• The problem
Please write out exactly the lines of the data below from the line holding "(acc, _, rest) =>" through the line holding "let '(out, ellipsis) := p in", and leave out the rest.

── The data

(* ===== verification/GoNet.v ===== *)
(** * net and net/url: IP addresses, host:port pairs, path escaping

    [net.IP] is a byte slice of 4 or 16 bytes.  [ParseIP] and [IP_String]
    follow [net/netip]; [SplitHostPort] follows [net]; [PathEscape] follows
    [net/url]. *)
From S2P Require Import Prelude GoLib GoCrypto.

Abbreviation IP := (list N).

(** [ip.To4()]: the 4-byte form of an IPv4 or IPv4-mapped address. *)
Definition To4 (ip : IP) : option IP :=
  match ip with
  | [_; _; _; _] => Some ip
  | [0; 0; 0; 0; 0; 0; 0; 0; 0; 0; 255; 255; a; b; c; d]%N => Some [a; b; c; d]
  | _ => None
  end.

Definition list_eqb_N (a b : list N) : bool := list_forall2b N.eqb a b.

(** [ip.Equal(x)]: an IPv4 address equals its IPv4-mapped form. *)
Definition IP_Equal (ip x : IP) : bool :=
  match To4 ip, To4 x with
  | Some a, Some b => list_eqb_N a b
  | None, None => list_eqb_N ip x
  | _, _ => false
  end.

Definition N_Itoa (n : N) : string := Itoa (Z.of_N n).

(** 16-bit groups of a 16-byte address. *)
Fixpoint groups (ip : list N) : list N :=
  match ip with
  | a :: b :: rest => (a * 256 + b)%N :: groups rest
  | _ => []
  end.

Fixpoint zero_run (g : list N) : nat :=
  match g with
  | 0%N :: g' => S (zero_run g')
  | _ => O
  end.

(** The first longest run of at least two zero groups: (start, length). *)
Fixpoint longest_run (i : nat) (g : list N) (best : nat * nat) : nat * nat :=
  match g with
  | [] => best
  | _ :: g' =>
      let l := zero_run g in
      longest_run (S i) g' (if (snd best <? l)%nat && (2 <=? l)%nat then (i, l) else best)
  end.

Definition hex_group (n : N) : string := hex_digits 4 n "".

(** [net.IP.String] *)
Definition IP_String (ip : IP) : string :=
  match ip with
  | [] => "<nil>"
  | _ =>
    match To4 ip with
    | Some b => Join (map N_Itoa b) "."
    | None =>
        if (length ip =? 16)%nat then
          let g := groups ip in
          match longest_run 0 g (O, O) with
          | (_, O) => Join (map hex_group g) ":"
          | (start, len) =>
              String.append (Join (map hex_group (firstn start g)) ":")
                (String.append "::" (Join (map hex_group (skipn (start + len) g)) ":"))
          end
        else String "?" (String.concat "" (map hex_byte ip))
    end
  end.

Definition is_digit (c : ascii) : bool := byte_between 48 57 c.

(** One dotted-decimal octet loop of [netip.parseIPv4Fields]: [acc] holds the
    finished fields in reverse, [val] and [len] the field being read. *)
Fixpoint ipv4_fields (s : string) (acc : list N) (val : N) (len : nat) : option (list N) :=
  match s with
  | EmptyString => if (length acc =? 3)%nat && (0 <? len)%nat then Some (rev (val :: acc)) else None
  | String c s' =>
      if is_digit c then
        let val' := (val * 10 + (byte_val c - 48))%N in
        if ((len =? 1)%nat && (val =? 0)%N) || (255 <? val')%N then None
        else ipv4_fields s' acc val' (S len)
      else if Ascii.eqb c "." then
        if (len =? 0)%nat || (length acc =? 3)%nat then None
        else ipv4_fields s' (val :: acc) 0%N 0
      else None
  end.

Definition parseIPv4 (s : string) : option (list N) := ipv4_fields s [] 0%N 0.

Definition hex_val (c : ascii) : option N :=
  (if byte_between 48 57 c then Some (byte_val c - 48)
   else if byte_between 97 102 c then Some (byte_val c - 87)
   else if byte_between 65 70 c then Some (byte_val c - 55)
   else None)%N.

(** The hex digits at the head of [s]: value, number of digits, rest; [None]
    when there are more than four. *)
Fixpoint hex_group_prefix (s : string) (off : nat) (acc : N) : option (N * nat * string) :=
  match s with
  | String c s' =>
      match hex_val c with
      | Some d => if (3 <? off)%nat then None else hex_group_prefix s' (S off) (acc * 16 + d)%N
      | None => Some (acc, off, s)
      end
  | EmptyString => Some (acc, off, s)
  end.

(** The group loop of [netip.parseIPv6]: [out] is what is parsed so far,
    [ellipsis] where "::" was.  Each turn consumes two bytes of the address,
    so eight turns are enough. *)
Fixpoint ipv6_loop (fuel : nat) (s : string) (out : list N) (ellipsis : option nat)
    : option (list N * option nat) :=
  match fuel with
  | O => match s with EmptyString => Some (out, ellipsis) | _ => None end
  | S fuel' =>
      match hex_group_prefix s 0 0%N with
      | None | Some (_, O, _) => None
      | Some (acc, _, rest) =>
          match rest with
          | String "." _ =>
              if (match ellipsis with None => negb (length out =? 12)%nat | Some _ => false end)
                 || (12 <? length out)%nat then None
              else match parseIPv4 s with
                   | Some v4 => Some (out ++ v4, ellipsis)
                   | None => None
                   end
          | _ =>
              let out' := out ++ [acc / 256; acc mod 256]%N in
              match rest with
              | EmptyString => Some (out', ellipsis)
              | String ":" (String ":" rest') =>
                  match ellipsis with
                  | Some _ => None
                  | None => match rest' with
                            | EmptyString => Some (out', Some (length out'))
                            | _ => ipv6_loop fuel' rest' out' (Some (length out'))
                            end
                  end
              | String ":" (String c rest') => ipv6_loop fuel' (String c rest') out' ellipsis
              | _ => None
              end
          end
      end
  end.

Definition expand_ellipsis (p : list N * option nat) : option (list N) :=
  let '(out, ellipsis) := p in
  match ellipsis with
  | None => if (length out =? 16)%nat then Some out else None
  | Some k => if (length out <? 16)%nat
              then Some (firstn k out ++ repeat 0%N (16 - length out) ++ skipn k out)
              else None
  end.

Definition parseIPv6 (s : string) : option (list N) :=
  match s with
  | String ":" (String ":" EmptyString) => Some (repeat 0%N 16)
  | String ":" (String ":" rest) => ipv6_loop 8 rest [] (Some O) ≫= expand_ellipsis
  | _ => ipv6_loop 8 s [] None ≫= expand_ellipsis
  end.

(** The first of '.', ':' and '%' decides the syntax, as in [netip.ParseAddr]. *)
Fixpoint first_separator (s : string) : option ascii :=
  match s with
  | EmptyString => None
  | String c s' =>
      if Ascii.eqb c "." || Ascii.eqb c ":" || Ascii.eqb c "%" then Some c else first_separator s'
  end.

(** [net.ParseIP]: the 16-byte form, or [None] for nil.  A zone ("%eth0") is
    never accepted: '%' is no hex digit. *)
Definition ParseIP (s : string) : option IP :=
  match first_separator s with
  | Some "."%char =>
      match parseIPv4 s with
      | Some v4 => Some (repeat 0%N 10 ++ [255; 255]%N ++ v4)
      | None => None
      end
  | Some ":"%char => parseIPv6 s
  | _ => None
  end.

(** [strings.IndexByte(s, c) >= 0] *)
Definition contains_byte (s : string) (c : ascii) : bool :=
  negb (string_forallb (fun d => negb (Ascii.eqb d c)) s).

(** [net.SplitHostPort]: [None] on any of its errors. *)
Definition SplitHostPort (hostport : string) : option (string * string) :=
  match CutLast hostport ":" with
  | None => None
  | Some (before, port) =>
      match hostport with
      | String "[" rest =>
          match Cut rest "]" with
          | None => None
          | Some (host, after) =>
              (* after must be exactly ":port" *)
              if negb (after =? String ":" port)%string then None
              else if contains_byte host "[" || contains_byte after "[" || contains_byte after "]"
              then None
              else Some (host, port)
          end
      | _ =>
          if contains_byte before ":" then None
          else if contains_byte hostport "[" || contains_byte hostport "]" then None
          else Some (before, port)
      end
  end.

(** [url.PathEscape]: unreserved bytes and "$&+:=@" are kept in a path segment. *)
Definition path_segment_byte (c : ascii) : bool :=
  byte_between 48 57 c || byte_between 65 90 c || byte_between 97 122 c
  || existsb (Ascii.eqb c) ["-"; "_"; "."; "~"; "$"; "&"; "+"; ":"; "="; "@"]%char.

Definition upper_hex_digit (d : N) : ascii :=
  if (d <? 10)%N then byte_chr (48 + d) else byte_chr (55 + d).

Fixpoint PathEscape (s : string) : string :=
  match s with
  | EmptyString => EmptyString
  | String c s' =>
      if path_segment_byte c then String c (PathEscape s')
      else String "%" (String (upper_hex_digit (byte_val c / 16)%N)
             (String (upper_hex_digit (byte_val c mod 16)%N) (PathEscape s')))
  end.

────

• Solution to this task
      | Some (acc, _, rest) =>
          match rest with
          | String "." _ =>
              if (match ellipsis with None => negb (length out =? 12)%nat | Some _ => false end)
                 || (12 <? length out)%nat then None
              else match parseIPv4 s with
                   | Some v4 => Some (out ++ v4, ellipsis)
                   | None => None
                   end
          | _ =>
              let out' := out ++ [acc / 256; acc mod 256]%N in
              match rest with
              | EmptyString => Some (out', ellipsis)
              | String ":" (String ":" rest') =>
                  match ellipsis with
                  | Some _ => None
                  | None => match rest' with
                            | EmptyString => Some (out', Some (length out'))
                            | _ => ipv6_loop fuel' rest' out' (Some (length out'))
                            end
                  end
              | String ":" (String c rest') => ipv6_loop fuel' (String c rest') out' ellipsis
              | _ => None
              end
          end
      end
  end.

Definition expand_ellipsis (p : list N * option nat) : option (list N) :=
  let '(out, ellipsis) := p in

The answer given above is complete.